HW9 Solutions (40pts)

  • (1a) (3 pts) Kruskal MST:

    hw9-1 solution

    In order, the edges selected are: (c,g), (c,h), (e,f), (b,f), (c,f), (a,e), (d,h). The total weight is 3(1) + 2(2) + 1(3) + 1(5) = 15.

  • (1b) (4 pts) Prim starting at vertex a. Illustrate the progress of the vertex queue.

    Vertex queue:
    • a:0
    • b:4, e:3
    • b:3, f:1
    • b:2, c:2, g:2
    • c:2, g:2
    • d:6, g:1, h:1
    • d:6, h:1
    • d:5

    The resulting MST is the same.

  • (1c) (1 pt) Find a different MST

    Swap the (c,f) edge for (f,g), both of weight 2:

    hw9-1c solution

  • (2) (5 pts) Bellman-Ford from source a:
    • How many iterations were needed to achieve convergence?
    • BF solution
    • Pass 1: a:0, b:4, c:9, d:2, e:9, f:3, g:inf, h:10
    • Pass 2: a:0, b:3, c:9, d:2, e:5, f:3, g:inf, h:6
    • Pass 3: a:0, b:3, c:8, d:2, e:5, f:3, g:inf, h:6
  • (3a) (3 pts) Prove MSTs are preserved by this transformation.

    TRUE: A quick answer is that Kruskal’s algorithm, for example, only relies on comparing edge weights, not the actual value of the weights or any arithmetic done on them. (The weights could in fact be any ordinal values, e.g., A, B, C, D, ….) So any transformation that preserves the relative sort order of the weights will preserve the MST produced by Kruskal.

    For a more rigorous proof, let `(u,v) in T` be an edge in an MST of the original graph `G=(V,E,w)`. Let `T’` be an MST of the transformed graph `G’=(V,E,w’)`.

    Removing `(u,v)` from `T` partitions the vertices into two sets (i.e., a cut), call them `S` and `V-S`.

    `T’` must cross the cut somehow; let `(x,y) in T’` be an edge in `T’`that crosses the cut.

    Since `T` is an MST of the original graph, so `(u,v)` must be a light edge crossing the cut, under the original weighting.

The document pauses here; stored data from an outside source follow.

(** * The dispatching core: schedule builder, dispatch state, submission and
      file dispatch loops, finalizer.

    Shallow embedding of [al_core/dispatching/scheduler.py] and
    [al_core/dispatching/dispatcher.py].

    Conventions of the embedding:
    - Python [dict]s whose iteration order is visible (the stage dicts of a
      schedule, [pending_files], [outstanding], [file_parents]) are
      insertion-ordered association lists ([Dict]); stores that live in redis
      or in the datastore are [gmap]s; Python [set]s are [gset]s, iterated in
      the order of [elements].
    - Python integers and clock readings are [Z]. [time.time()] reads the
      clock of the world; the clock is moved by the environment, not by the
      dispatcher.
    - A raised exception is the result [None]; the effects of a call that
      raised are not observed. Loops that need not end take fuel, and
      running out of fuel is [None] as well.
    - Messages pushed to queues, records saved to the datastore, warnings and
      errors sent to the dispatcher's logger are appended to the world's
      [effects], as the records themselves ([as_primitives] and
      [json.dumps] are left out). Debug and info messages, and the warnings
      of the scheduler, are not recorded.
    - The dispatch table ([dispatch_hash.py]) is not among the sources; it is
      modelled from the specification.
    - [re.match] is a parameter of the development, a total test: a pattern
      that does not compile, on which Python raises [re.error], is outside
      the model. *)

From Stdlib Require Import ZArith Lia.
From stdpp Require Import gmap strings list fin_maps.
Local Open Scope Z_scope.
Set Warnings "-clear-no-such-hyp".

(** ** Insertion-ordered dictionaries *)

Module Dict.
Section defs.
Context {V : Type}.

(** [d.get(k)] *)
Fixpoint get (k : string) (d : list (string * V)) : option V :=
  match d with
  | [] => None
  | (k', v) :: r => if decide (k = k') then Some v else get k r
  end.

(** [d[k] = v]: an existing key keeps its position. *)
Fixpoint set (k : string) (v : V) (d : list (string * V)) : list (string * V) :=
  match d with
  | [] => [(k, v)]
  | (k', v') :: r =>
      if decide (k = k') then (k, v) :: r else (k', v') :: set k v r
  end.

Definition keys (d : list (string * V)) : list string := d.*1.
Definition values (d : list (string * V)) : list V := d.*2.

(** [d.update(e)] *)
Definition update (d e : list (string * V)) : list (string * V) :=
  foldl (λ acc kv, set kv.1 kv.2 acc) d e.

End defs.
End Dict.

(** ** Data model *)

Module Service.
Record t := mk {
  name : string;
  category : string;
  stage : string;
  accepts : string;
  rejects : string;
  timeout : Z;
  submission_params : list (string * string)   (* {name, default} *)
}.
End Service.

Hence `w(u,v) <= w(x,y)`.

    But that means that in the transformed weights, `w’(u,v) = w(u,v) + 1 <= w(x,y) + 1 = w’(x,y)`. So `(u,v)` is also a light edge under the transformed weighting.

    So if `(u,v) !in T’,` we can replace `(x,y) in T’` with it, and the resulting tree will still be minimal-weight.

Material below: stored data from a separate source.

(** * HyperLiquid market-making agent: Risk Manager, One-Sided Quoting Strategy, Order Manager

    A shallow embedding of the class [RiskManager] (core/order-manager.ts,
    imported by the rest of the code as core/risk-manager), of the class
    [OneSidedQuotingStrategy], of the class [OrderManager] and of the
    helpers of [MathUtils], with the properties of the specification
    proved, or refuted, on the embedding, and further properties read off
    the code.

    Modelling conventions.
    - A [Decimal] (decimal.js) is a rational number [Q].  [Decimal.config]
      (utils/math.ts) sets a precision of 28 significant digits and the
      rounding mode ROUND_HALF_UP: [plus], [minus], [dividedBy] and [pow]
      round their result to 28 significant digits, a tie going away from
      zero; comparisons, [abs], [round], [clampedTo], [Decimal.max] and
      [Decimal.min] are exact.  Division by zero yields [Infinity] or [NaN]
      in decimal.js and [0] in [Q]: where the code can divide by zero, the
      definition says what the code does with the result, or the theorem
      assumes that the divisor is not zero.
    - decimal.js has no method [multipliedBy] (its product is [times]); the
      code calls it in many places, and each of these calls raises a
      TypeError.  A function that can raise returns an [Outcome]; a method
      that changes the state of its object returns the state it leaves
      together with the outcome, since what was written before the
      exception stays written.  The [try] blocks of the code are followed
      where it has them.
    - A JS [Map<string, T>] is a [gmap string T].
    - [Date.now()] is an argument [now] of each operation;
      [TimeUtils.startOfDay] and [TimeUtils.subtractTime(_, 1, 'day')], which
      depend on the local time zone, are parameters of the development,
      gathered in the record [Platform].
    - Events emitted through [EventEmitter.emit] are appended to a log kept
      in the state; log lines ([logger], [auditLogger]) are left out. *)

From Stdlib Require Import QArith Qround Qabs Qminmax Qpower Lqa Lia ZArith List Bool.
From stdpp Require Import gmap strings list fin_maps pretty.

Local Open Scope Q_scope.

(** ** How a call ends *)

(** A call returns a value or raises an exception (what it wrote before
    raising stays written). *)
Inductive Outcome (A : Type) : Type :=
| Returns (a : A)
| Throws.
Arguments Returns {A} a.
Arguments Throws {A}.

Definition bind {A B} (m : Outcome A) (k : A -> Outcome B) : Outcome B :=
  match m with
  | Returns a => k a
  | Throws => Throws
  end.

(** [const x = m; k], where [m] may raise. *)
Notation "'let!' x ':=' m 'in' k" := (bind m (fun x => k))
  (at level 10, x name, m at level 100, k at level 200).

(** A method that changes the state [s] of its object: the state it
    leaves, and how it ended. *)
Definition andThen {S A B} (m : S * Outcome A) (k : S -> A -> S * Outcome B)
  : S * Outcome B :=
  match m.2 with
  | Returns a => k m.1 a
  | Throws => (m.1, Throws)
  end.

(** [m; k], where the call [m] leaves the state [s]. *)
Notation "'do!' s ':=' m 'in' k" := (andThen m (fun s _ => k))
  (at level 10, s name, m at level 100, k at level 200).

Definition orRaise {S A B} (s : S) (m : Outcome A) (k : A -> S * Outcome B)
  : S * Outcome B :=
  match m with
  | Returns a => k a
  | Throws => (s, Throws)
  end.

(** [const x = m; k] inside a method whose object is in state [s]. *)
Notation "'let!' x ':=' m 'raising' s 'in' k" := (orRaise s m (fun x => k))
  (at level 10, x name, m at level 100, s at level 9, k at level 200).

(** ** Decimal arithmetic (decimal.js) *)

Module Decimal.

(** [Decimal.config({ precision: 28, rounding: Decimal.ROUND_HALF_UP })] *)
Definition precision : Z := 28.

Definition isZero (a : Q) : bool := Qeq_bool a 0.
Definition lessThanOrEqualTo (a b : Q) : bool := Qle_bool a b.
Definition greaterThanOrEqualTo (a b : Q) : bool := Qle_bool b a.
Definition lessThan (a b : Q) : bool := negb (Qle_bool b a).
Definition greaterThan (a b : Q) : bool := negb (Qle_bool a b).

Definition abs (a : Q) : Q := Qabs a.

(** [Decimal.min(a, b)], [Decimal.max(a, b)]. *)
Definition min (a b : Q) : Q := if lessThan b a then b else a.
Definition max (a b : Q) : Q := if greaterThan b a then b else a.

(** [x.clampedTo(lo, hi)]: [lo] when [x < lo], [hi] when [x > hi],
    [x] otherwise. *)
Definition clampedTo (x lo hi : Q) : Q :=
  if lessThan x lo then lo else if greaterThan x hi then hi else x.

(** [x.round()] under [ROUND_HALF_UP]: to the nearest integer, a tie
    going away from zero. *)
Definition round (x : Q) : Q :=
  if lessThan x 0
  then inject_Z (- Qfloor (- x + (1 # 2)))
  else inject_Z (Qfloor (x + (1 # 2))).

Definition pow10 (e : Z) : Q := 10 ^ e.

(** The decimal exponent of a positive number: the [e] with
    [10^e <= x < 10^(e+1)], searched upwards from a lower bound. *)
Fixpoint exponentFrom (fuel : nat) (e : Z) (x : Q) : Z :=
  match fuel with
  | O => e
  | S fuel => if Qle_bool (pow10 (e + 1)) x then exponentFrom fuel (e + 1) x else e
  end.

Definition exponent (x : Q) : Z :=
  exponentFrom (Pos.to_nat (Pos.size (Z.to_pos (Qnum x)) + Pos.size (Qden x)))
    (- Zpos (Pos.size (Qden x))) x.

(** The result of an arithmetic operation is rounded to [precision]
    significant digits, a tie going away from zero: [x] is brought to the
    nearest multiple of the unit of its last kept digit. *)
Definition toSignificantDigits (x : Q) : Q :=
  if isZero x then 0
  else
    let unit := pow10 (exponent (Qabs x) - (precision - 1)) in
    Qred (round (x / unit) * unit).

Definition plus (a b : Q) : Q := toSignificantDigits (a + b).
Definition minus (a b : Q) : Q := toSignificantDigits (a - b).
Definition dividedBy (a b : Q) : Q := toSignificantDigits (a / b).
(** [x.pow(2)] *)
Definition pow2 (a : Q) : Q := toSignificantDigits (a * a).

(** decimal.js has no method [multipliedBy] (its product is [times], or
    [mul]): [x.multipliedBy(y)] raises a TypeError, whatever [x] and [y]. *)
Definition multipliedBy (x y : Q) : Outcome Q := Throws.

(** The unit of the last digit kept of a positive number. *)
Definition lastPlace (x : Q) : Q := pow10 (exponent x - (precision - 1)).

(** The decimals of at most [precision] significant digits. *)
Definition representable (x : Q) : Prop :=
  exists k j, x == inject_Z k * pow10 j /\ (Z.abs k < 10 ^ precision)%Z.

End Decimal.

#[global] Arguments Decimal.toSignificantDigits : simpl never.
#[global] Arguments Decimal.plus : simpl never.
#[global] Arguments Decimal.minus : simpl never.
#[global] Arguments Decimal.dividedBy : simpl never.
#[global] Arguments Decimal.pow2 : simpl never.
#[global] Arguments Decimal.round : simpl never.
#[global] Arguments Decimal.exponent : simpl never.
#[global] Arguments Decimal.pow10 : simpl never.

    This applies for all edges `(u,v) in T`, hence `T` is still an MST of the transformed graph.

  • (3b) (3 pts) Prove or disprove via counterexample: shortest paths are preserved by this transformation. I.e., if p is a shortest path from u to v in G, then p is also a shortest path from u to v in G’.

    FALSE: In the counterexample below, originally the shortest path from a to d is via b and c. After adding 1 to each edge weight, each path increases in weight proportionally to its number of edges, so the direct path from a to d becomes the shortest one.

    hw9-3b-soln

  • (4) Programming project: Implement Prim
    • (12 pts) Correct, working code.
    • (5 pts) Documentation: write-up, readable code, good identifiers, etc.
    • (5 pts) Tests, including edge cases, actual output, etc.
    • (4 pts extra credit) A nice graphical user interface.